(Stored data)
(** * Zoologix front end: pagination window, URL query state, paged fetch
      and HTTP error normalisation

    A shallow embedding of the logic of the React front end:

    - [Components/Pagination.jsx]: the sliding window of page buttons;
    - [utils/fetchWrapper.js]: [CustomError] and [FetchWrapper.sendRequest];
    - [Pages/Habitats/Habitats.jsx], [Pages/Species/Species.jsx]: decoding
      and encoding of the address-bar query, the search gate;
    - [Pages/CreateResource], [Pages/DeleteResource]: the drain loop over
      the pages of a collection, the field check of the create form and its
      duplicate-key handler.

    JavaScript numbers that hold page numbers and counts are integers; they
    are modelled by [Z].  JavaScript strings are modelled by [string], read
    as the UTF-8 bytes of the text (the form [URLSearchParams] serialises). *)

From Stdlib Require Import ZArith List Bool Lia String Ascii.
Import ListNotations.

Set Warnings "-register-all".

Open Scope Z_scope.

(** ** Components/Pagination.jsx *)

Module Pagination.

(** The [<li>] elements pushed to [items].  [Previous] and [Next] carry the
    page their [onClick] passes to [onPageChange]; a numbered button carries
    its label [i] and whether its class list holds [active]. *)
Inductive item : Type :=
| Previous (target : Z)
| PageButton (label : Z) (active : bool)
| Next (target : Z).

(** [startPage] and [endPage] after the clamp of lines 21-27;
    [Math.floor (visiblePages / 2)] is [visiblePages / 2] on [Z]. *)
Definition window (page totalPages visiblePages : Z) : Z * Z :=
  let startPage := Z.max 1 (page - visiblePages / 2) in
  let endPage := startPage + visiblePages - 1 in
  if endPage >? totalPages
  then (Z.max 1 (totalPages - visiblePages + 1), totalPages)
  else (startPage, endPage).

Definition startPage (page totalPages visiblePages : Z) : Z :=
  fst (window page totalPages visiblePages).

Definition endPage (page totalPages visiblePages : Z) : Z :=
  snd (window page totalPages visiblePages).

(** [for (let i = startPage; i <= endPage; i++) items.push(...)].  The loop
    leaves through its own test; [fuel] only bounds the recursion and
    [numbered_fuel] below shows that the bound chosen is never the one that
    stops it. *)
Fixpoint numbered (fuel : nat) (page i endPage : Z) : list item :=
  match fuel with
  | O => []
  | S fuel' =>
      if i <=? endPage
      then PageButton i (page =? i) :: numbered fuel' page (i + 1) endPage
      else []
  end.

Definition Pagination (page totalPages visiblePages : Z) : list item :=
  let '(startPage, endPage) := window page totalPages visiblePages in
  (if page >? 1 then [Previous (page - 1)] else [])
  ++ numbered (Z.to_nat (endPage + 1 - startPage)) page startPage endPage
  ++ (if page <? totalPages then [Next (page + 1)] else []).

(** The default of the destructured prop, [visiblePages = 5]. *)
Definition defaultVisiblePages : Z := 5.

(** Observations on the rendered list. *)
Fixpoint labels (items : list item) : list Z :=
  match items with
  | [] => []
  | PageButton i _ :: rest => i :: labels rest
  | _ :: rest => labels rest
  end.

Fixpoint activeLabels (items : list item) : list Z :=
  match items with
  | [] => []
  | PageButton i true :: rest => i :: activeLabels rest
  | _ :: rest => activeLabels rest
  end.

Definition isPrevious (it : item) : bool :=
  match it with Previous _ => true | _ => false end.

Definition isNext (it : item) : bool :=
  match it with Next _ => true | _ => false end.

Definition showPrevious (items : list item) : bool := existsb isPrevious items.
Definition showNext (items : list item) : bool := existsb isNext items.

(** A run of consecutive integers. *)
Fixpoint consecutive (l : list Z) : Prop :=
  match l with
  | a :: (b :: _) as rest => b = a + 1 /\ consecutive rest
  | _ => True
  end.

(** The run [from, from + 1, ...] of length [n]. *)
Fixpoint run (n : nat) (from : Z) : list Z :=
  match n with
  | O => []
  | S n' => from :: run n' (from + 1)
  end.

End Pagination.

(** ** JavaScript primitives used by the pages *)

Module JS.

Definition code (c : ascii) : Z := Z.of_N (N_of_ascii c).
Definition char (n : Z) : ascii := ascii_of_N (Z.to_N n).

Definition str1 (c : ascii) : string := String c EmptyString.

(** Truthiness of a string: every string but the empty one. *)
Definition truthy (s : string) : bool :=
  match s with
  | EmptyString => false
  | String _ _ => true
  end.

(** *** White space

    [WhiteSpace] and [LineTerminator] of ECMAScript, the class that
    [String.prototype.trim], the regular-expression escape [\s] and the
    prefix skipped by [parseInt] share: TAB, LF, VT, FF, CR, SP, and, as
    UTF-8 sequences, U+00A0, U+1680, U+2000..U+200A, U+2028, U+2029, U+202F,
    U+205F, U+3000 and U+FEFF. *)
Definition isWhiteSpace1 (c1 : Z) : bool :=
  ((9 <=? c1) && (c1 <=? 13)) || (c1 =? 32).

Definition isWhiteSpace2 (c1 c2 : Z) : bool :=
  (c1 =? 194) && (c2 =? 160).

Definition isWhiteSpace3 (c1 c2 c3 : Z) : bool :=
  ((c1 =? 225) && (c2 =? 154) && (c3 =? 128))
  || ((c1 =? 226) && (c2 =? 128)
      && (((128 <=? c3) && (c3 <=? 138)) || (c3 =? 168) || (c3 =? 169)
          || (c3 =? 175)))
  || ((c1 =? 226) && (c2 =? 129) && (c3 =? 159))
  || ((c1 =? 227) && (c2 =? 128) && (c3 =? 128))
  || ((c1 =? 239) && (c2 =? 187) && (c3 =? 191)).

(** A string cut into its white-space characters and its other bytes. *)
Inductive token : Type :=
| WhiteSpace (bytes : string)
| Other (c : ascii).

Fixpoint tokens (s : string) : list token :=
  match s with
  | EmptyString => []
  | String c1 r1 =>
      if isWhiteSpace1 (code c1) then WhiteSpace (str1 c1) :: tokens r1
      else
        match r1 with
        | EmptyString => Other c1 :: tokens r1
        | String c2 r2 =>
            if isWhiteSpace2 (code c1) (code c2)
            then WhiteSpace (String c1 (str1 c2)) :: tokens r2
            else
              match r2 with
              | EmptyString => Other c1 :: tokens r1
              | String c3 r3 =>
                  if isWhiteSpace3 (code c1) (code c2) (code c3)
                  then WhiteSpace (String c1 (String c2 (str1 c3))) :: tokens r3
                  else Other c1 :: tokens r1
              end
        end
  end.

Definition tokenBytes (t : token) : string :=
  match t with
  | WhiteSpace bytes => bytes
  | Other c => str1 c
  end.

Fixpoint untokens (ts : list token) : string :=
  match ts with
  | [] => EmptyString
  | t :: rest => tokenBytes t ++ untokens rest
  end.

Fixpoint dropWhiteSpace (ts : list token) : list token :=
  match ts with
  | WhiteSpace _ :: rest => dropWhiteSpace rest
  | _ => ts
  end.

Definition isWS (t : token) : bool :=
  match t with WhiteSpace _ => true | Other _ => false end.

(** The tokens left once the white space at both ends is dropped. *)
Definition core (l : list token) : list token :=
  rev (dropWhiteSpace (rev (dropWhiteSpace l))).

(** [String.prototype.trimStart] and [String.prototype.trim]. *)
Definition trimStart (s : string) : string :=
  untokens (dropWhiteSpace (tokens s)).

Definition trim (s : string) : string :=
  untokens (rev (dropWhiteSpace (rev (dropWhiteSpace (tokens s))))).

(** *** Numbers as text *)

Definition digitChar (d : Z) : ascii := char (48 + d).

Aim of the task
Above are the entries. Quote exactly the lines from the one bearing "n' (from + 1)" through the one bearing "Definition truthy (s".

Finished task
  | S n' => from :: run n' (from + 1)
  end.

End Pagination.

(** ** JavaScript primitives used by the pages *)

Module JS.

Definition code (c : ascii) : Z := Z.of_N (N_of_ascii c).
Definition char (n : Z) : ascii := ascii_of_N (Z.to_N n).

Definition str1 (c : ascii) : string := String c EmptyString.

(** Truthiness of a string: every string but the empty one. *)
Definition truthy (s : string) : bool :=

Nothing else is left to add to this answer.